Happy Saturday. If you're one of the many people stuck inside with this bizarre late winter storm, please enjoy these links. If you're not, well, why are you staring at a screen?
- Our friends at Panel Patter have been putting out fun reads with their new regular feature, This Looks Cool. Check out what Sean says about Alice Ever After and what Rob says about The British Paranormal Society.
- Tom Shapira composes a loving and thorough retrospective on the brilliance of Larry Hama and his tenure as write of G.I. Joe: A Real American Hero for The Comics Journal.
- At Neotext Review, Chloe Maveal provides a similar retrospective on the talents of a particular favorite of Scott and me, Shaky Kane.
- The busier I get, the more judicious I have to be about what I read and what I start to follow. Graeme McMillan's Newsletetter is something that has wedged itself into my reading habits, and it's a treat every time. This week, he tackles changes at Comixology and why DC continues to mine Watchmen.
- Speaking of Comixology, even prior to the Amazon nonsense, I've long lamented the set-up and user interface. I often have a hard time finding what I'm looking for, and I generally tend to know what I'm looking for. I could never imagine a newly curious comic reader stumbling into the app trying to find a particular story or starting point. (Such a conundrum is both the result of an continually compounded by renumbering, but alas). I'm forutnate to patronize an absolutely gigantic comic shop that still finds a way to put the customer experience front and center and, as a result, remains incredibly friendly to new readers. Nonetheless, I know many shops aren't as inclined, and I always thought Comixology was good for those people - new or casual fans who didn't want the stigma of entering a comic shop (some people don't want to look like dorks, and no one wants to feel unwelcomed).
And then Amazon messed Comixology up even more. Anna Peppard breaks it all down way better than I can for ComicsXF.
- T. Trewhella explores the implications of nostalgia via an examination of Top 10 #8 at Shelfdust.

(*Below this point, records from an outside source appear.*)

Lemma available_counts_free_slots_witness :
  0 <= 2 <= INT_MAX ∧
  own_calls [OpAcquire; OpRelease (Some 0%nat); OpAcquire; OpAcquire]
            (fresh (T:=unit) [] 0 2 (λ _, Some tt)) = true ∧
  haveResources
    (c_pool (run [OpAcquire; OpRelease (Some 0%nat); OpAcquire; OpAcquire]
                 (fresh (T:=unit) [] 0 2 (λ _, Some tt))))
  = free_count
      (c_heap (run [OpAcquire; OpRelease (Some 0%nat); OpAcquire; OpAcquire]
                   (fresh (T:=unit) [] 0 2 (λ _, Some tt))))
      (resources
         (c_pool (run [OpAcquire; OpRelease (Some 0%nat); OpAcquire; OpAcquire]
                      (fresh (T:=unit) [] 0 2 (λ _, Some tt))))).
Proof.
  assert (0 <= 2 <= INT_MAX) as Hr by (unfold INT_MAX; lia).
  split; [exact Hr |]. split; [vm_compute; reflexivity |].
  apply (available_counts_free_slots (T:=unit) [] 0 2 (λ _, Some tt)
           [OpAcquire; OpRelease (Some 0%nat); OpAcquire; OpAcquire]).
  - exact Hr.
  - vm_compute; reflexivity.
  - reflexivity.
Defined.

Lemma acquire_claims_first_free_witness :
  stop (new_pool (T:=unit) 0 2 (λ _, Some tt)) = false ∧
  0 < haveResources (new_pool (T:=unit) 0 2 (λ _, Some tt)) <= INT_MAX ∧
  first_free (T:=unit) [] (resources (new_pool (T:=unit) 0 2 (λ _, Some tt))) 0 None ∧
  ∃ l hp' p',
    acquire [] (new_pool (T:=unit) 0 2 (λ _, Some tt))
    = (Returned (Some l), hp', p') ∧
    resources p' !! 0%nat = Some (Some l) ∧
    inUse <$> hp' !! l = Some true ∧
    haveResources p'
    = haveResources (new_pool (T:=unit) 0 2 (λ _, Some tt)) - 1.
Proof.
  assert (0 < haveResources (new_pool (T:=unit) 0 2 (λ _, Some tt)) <= INT_MAX)
    as Hr by (vm_compute; split; [reflexivity | discriminate]).
  assert (first_free (T:=unit) [] (resources (new_pool (T:=unit) 0 2 (λ _, Some tt)))
            0 None) as Hf by (apply first_free_here; reflexivity).
  split; [reflexivity |]. split; [exact Hr |]. split; [exact Hf |].
  destruct (acquire_claims_first_free (T:=unit) []
              (new_pool 0 2 (λ _, Some tt)) 0 None eq_refl Hr Hf)
    as (l & hp' & p' & Ha & Hs & _ & Hu & _ & Hc & _).
  - intros _. exists tt. reflexivity.
  - exists l, hp', p'.
    split; [exact Ha |]. split; [exact Hs |]. split; [exact Hu | exact Hc].
Defined.
Lemma fillRow_go_lookup (cell : string -> option string) (keys : list string)
    (L i : nat) :
  length keys <= L ->
  foldl (fun row '(colIdx, uniqueKey) =>
           match cell uniqueKey with
           | Some text => <[ colIdx := text ]> row
           | None => row
           end)
        (replicate L EmptyString) (imap pair keys) !! i
  = if decide (i < length keys)
    then (fun k => default EmptyString (cell k)) <$> keys !! i
    else replicate L EmptyString !! i.
Proof.
  induction keys as [|k keys IH] using rev_ind; intros HL; [done|].
  rewrite length_app in HL. cbn in HL.
  rewrite imap_app, foldl_app. cbn [imap foldl]. rewrite Nat.add_0_r.
  set (row := foldl _ _ (imap pair keys)) in *.
  assert (length row = L) as Hrow.
  { subst row. by rewrite fillRow_go_length, length_replicate. }
  rewrite length_app. cbn [length].
  destruct (decide (i = length keys)) as [->|Hne].
  - rewrite decide_True by lia. rewrite lookup_app_r by lia.
    rewrite Nat.sub_diag. cbn. destruct (cell k) as [text|] eqn:Hc.
    + rewrite list_lookup_insert_eq by lia. done.
    + rewrite IH by lia. rewrite decide_False by lia.
      rewrite lookup_replicate_2 by lia. done.
  - assert ((match cell k with
             | Some text => <[length keys:=text]> row
             | None => row
             end) !! i = row !! i) as ->.
    { destruct (cell k); [|done]. by rewrite list_lookup_insert_ne. }
    rewrite IH by lia. destruct (decide (i < length keys)).
    + rewrite decide_True by lia. by rewrite lookup_app_l by lia.
    + rewrite decide_False by lia. done.
Qed.

Lemma fillRow_lookup cell keys i k :
  keys !! i = Some k ->
  fillRow cell keys !! i = Some (default EmptyString (cell k)).
Proof.
  intros Hk. unfold fillRow. rewrite fillRow_go_lookup by done.
  rewrite decide_True by (by eapply lookup_lt_Some). by rewrite Hk.
Qed.

(** A field that the flat data holds under the very name of a column,
    so a field outside every array, fills that column in every row. *)
Theorem plain_field_repeated_in_rows (data : gmap string value)
    (uniqueKeys : list string) (i : nat) (k : string) (v : value)
    (row : list string) :
  data !! k = Some v -> uniqueKeys !! i = Some k ->
  row ∈ generateCSVRows data uniqueKeys ->
  row !! i = Some (formatValue v).
Proof.
  intros Hk Hi. unfold Transform.generateCSVRows. case_decide.
  - intros ->%list_elem_of_singleton. rewrite (fillRow_lookup _ _ _ _ Hi).
    unfold Transform.findValueForUniqueKey. rewrite Hk. by destruct v.
  - rewrite rows_go_spec. cbn [app]. intros (c & -> & _)%list_elem_of_fmap.
    rewrite (fillRow_lookup _ _ _ _ Hi). cbn.
    unfold Transform.findValueForCombination. by rewrite Hk.
Qed.

(** Every result of a batch gets the columns of the whole batch, one
    column for each field of each result, and rows with one cell per
    column; its data is not touched. *)
Theorem convertToCSV_batch_columns (results : list TransformedResult) :
  TransformedData <$> convertToCSV results = TransformedData <$> results /\
  forall r, r ∈ convertToCSV results ->
    CSVHeaders r = analyzeUniqueKeys results /\
    (forall row, row ∈ CSVData r -> length row = length (CSVHeaders r)) /\
    (forall r' k, r' ∈ results -> k ∈ dom (TransformedData r') ->
                  removeArrayIndices k ∈ CSVHeaders r).
Proof.
  unfold Transform.convertToCSV. destruct results as [|r0 results].
  { split; [done|]. by intros r ?%elem_of_nil. }
  set (rs := r0 :: results). split.
  - rewrite <- list_fmap_compose. by apply list_fmap_ext.
  - intros r (r1 & -> & Hr1)%list_elem_of_fmap. cbn. split_and!; [done| |].
    + intros row. apply generateCSVRows_row_length.
    + intros r' k Hr' Hk. apply elem_of_analyzeUniqueKeys. eauto.
Qed.

End TableFactsRows.

Lemma plain_field_repeated_in_rows_witness :
  ["3"; "n"] !! 1 = Some (formatValue (fun _ => "0") (fun _ => "?") (VString "n")).
Proof.
  apply (plain_field_repeated_in_rows map_to_list (fun _ => "0") (fun _ => "?")
           {[ "name" := VString "n"; "count" := VInt 3 ]} ["count"; "name"]
           1 "name" (VString "n") ["3"; "n"]).
  - reflexivity.
  - reflexivity.
  - assert (generateCSVRows map_to_list (fun _ => "0") (fun _ => "?")
              {[ "name" := VString "n"; "count" := VInt 3 ]} ["count"; "name"]
            = [["3"; "n"]]) as -> by (vm_compute; reflexivity).
    apply list_elem_of_here.
Defined.

End TableFacts.

(* ===================================================================== *)
(** * Facts: the metrics collector *)
(* ===================================================================== *)

Module MetricsFacts.
Import GoStrings Utils Conversion Metrics Pipeline.

Lemma wrapInt64_add_l a b : wrapInt64 (wrapInt64 a + b) = wrapInt64 (a + b).
Proof.
  unfold wrapInt64. f_equal.
  replace ((a + 2 ^ 63) mod 2 ^ 64 - 2 ^ 63 + b + 2 ^ 63)%Z
    with ((a + 2 ^ 63) mod 2 ^ 64 + b)%Z by lia.
  rewrite Zplus_mod_idemp_l. f_equal. lia.
Qed.

Lemma wrapInt64_id z : (- 2 ^ 63 <= z < 2 ^ 63)%Z -> wrapInt64 z = z.
Proof. intros H. unfold wrapInt64. rewrite Z.mod_small by lia. lia. Qed.

(** The average that a success stores is the old one plus the duration
    divided by the number of successes: it is not the mean of the
    durations, and it never goes down. *)
Theorem success_average_law (c : Collector) (name : string) (m : PipelineMetrics)
    (duration entries bytes : Z) :
  configEnabled c = true ->
  pipelineMetrics c !! name = Some m ->
  (0 <= SuccessfulRuns m < 2 ^ 63 - 1)%Z ->
  (0 <= AverageProcessTime m)%Z -> (0 <= duration)%Z ->
  ((SuccessfulRuns m + 1) * AverageProcessTime m + duration < 2 ^ 63)%Z ->
  exists m',
    pipelineMetrics (RecordPipelineSuccess c name duration entries bytes) !! name
      = Some m' /\
    SuccessfulRuns m' = (SuccessfulRuns m + 1)%Z /\
    AverageProcessTime m' =
      (AverageProcessTime m + duration / (SuccessfulRuns m + 1))%Z /\
    (AverageProcessTime m <= AverageProcessTime m')%Z.
Proof.
  intros Hen Hm HS HA Hd Hfit. unfold RecordPipelineSuccess. rewrite Hen, Hm. cbn.
  rewrite lookup_insert_eq. eexists. split; [done|]. cbn.
  assert (wrapInt64 (SuccessfulRuns m + 1) = SuccessfulRuns m + 1)%Z as Hw.
  { apply wrapInt64_id. lia. }
  rewrite Hw. unfold nextAverage. rewrite decide_True by lia.
  rewrite (wrapInt64_id ((SuccessfulRuns m + 1) * AverageProcessTime m)) by nia.
  rewrite wrapInt64_id by nia.
  rewrite Z.quot_div_nonneg by nia.
  rewrite (Z.mul_comm (SuccessfulRuns m + 1)), Z.div_add_l by lia.
  split_and!; [done|done|].
  pose proof (Z.div_pos duration (SuccessfulRuns m + 1)). lia.
Qed.

Lemma success_average_law_witness :
  exists m',
    pipelineMetrics (RecordPipelineSuccess oneRun "orders" 50 1 1) !! "orders"
      = Some m' /\
    SuccessfulRuns m' = (1 + 1)%Z /\
    AverageProcessTime m' = (100 + 50 / (1 + 1))%Z /\
    (100 <= AverageProcessTime m')%Z.
Proof.
  apply (success_average_law oneRun "orders" ordersAfterOneRun 50 1 1).
  - reflexivity.
  - vm_compute. reflexivity.
  - cbn. lia.
  - cbn. lia.
  - lia.
  - cbn. lia.
Defined.

Lemma wrapInt64_add_r a b : wrapInt64 (a + wrapInt64 b) = wrapInt64 (a + b).
Proof. by rewrite Z.add_comm, wrapInt64_add_l, Z.add_comm. Qed.

Lemma tallied_start_success c name now duration entries bytes :
  tallied c ->
  tallied (RecordPipelineSuccess (RecordPipelineStart c name now) name
             duration entries bytes).
Proof.
  destruct c as [[] pm sm]; [|done]. intros Hc.
  unfold RecordPipelineStart, RecordPipelineSuccess, withPipeline.
  cbn [configEnabled pipelineMetrics systemMetrics negb].
  rewrite lookup_insert_eq. cbn [configEnabled pipelineMetrics systemMetrics negb].
  intros n m. cbn [pipelineMetrics].
  destruct (decide (n = name)) as [->|Hne].
  - rewrite lookup_insert_eq. intros [= <-]. unfold runsAddUp. cbn.
    rewrite wrapInt64_add_l.
    destruct (pm !! name) as [m0|] eqn:Hm0; cbn.
    + rewrite (Hc name m0 Hm0). rewrite wrapInt64_add_l. f_equal. lia.
    + done.
  - rewrite !lookup_insert_ne by done. apply Hc.
Qed.

Lemma tallied_start_failure c name now duration err failedAt :
  tallied c ->
  tallied (RecordPipelineFailure (RecordPipelineStart c name now) name
             duration err failedAt).
Proof.
  destruct c as [[] pm sm]; [|done]. intros Hc.
  unfold RecordPipelineStart, RecordPipelineFailure, withPipeline.
  cbn [configEnabled pipelineMetrics systemMetrics negb].
  rewrite lookup_insert_eq. cbn [configEnabled pipelineMetrics systemMetrics negb].
  intros n m. cbn [pipelineMetrics].
  destruct (decide (n = name)) as [->|Hne].
  - rewrite lookup_insert_eq. intros [= <-]. unfold runsAddUp. cbn.
    rewrite wrapInt64_add_r.
    destruct (pm !! name) as [m0|] eqn:Hm0; cbn.
    + rewrite (Hc name m0 Hm0). rewrite wrapInt64_add_l. f_equal. lia.
    + done.
  - rewrite !lookup_insert_ne by done. apply Hc.
Qed.

Lemma tallied_status c name enabled :
  tallied c -> tallied (UpdatePipelineStatus c name enabled).
Proof.
  destruct c as [[] pm sm]; [|done]. intros Hc.
  unfold UpdatePipelineStatus, withPipeline.
  cbn [configEnabled pipelineMetrics systemMetrics negb].
  destruct (pm !! name) as [m0|] eqn:Hm0; intros n m; cbn [pipelineMetrics];
    (destruct (decide (n = name)) as [->|Hne];
     [rewrite lookup_insert_eq; intros [= <-]|rewrite lookup_insert_ne by done; apply Hc]).
  - apply (Hc name m0 Hm0).
  - done.
Qed.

- Finally, 2021 was a record year for comics retail as explained by Jim McLaughlin from ICV2. Amidst the handwringing abut whether or not Diamond was a monopoly with a stranglehold on the industry or whether it was a necessary element to streamline the process for small businesses, sales in a world of multiple distirbutors are increasing exponentially. Of course, correlation doesn't equal causation. What is interesting is the shakedown of Diamond's top-ten books (Comichron), that includes the entirety of the Spawn line published in the month and only one Marvel book (She-Hulk). Why shops showed a proclivity towards purchasing She-Hulk from Diamond over other Marvel books is a mystery. The other intriguing aspect is the difference in what qualifies as a top 10 comic without Marvel or DC dominating the top of the charts. Stray Dogs has been an indie hit and sold 100,000+ copies in December, and one could bet the far on similarly strong sales numbers for the Saga revival. That the Spawn team book outsold both of them is indicative both of the vitality of that line and the speculation surrounding a new #1. If numbers are consistent with December, the Spawn books would ship between 40 and 50 thousand copies - solid for that particular line, but not necessarily top ten material pre-distributor decentralization.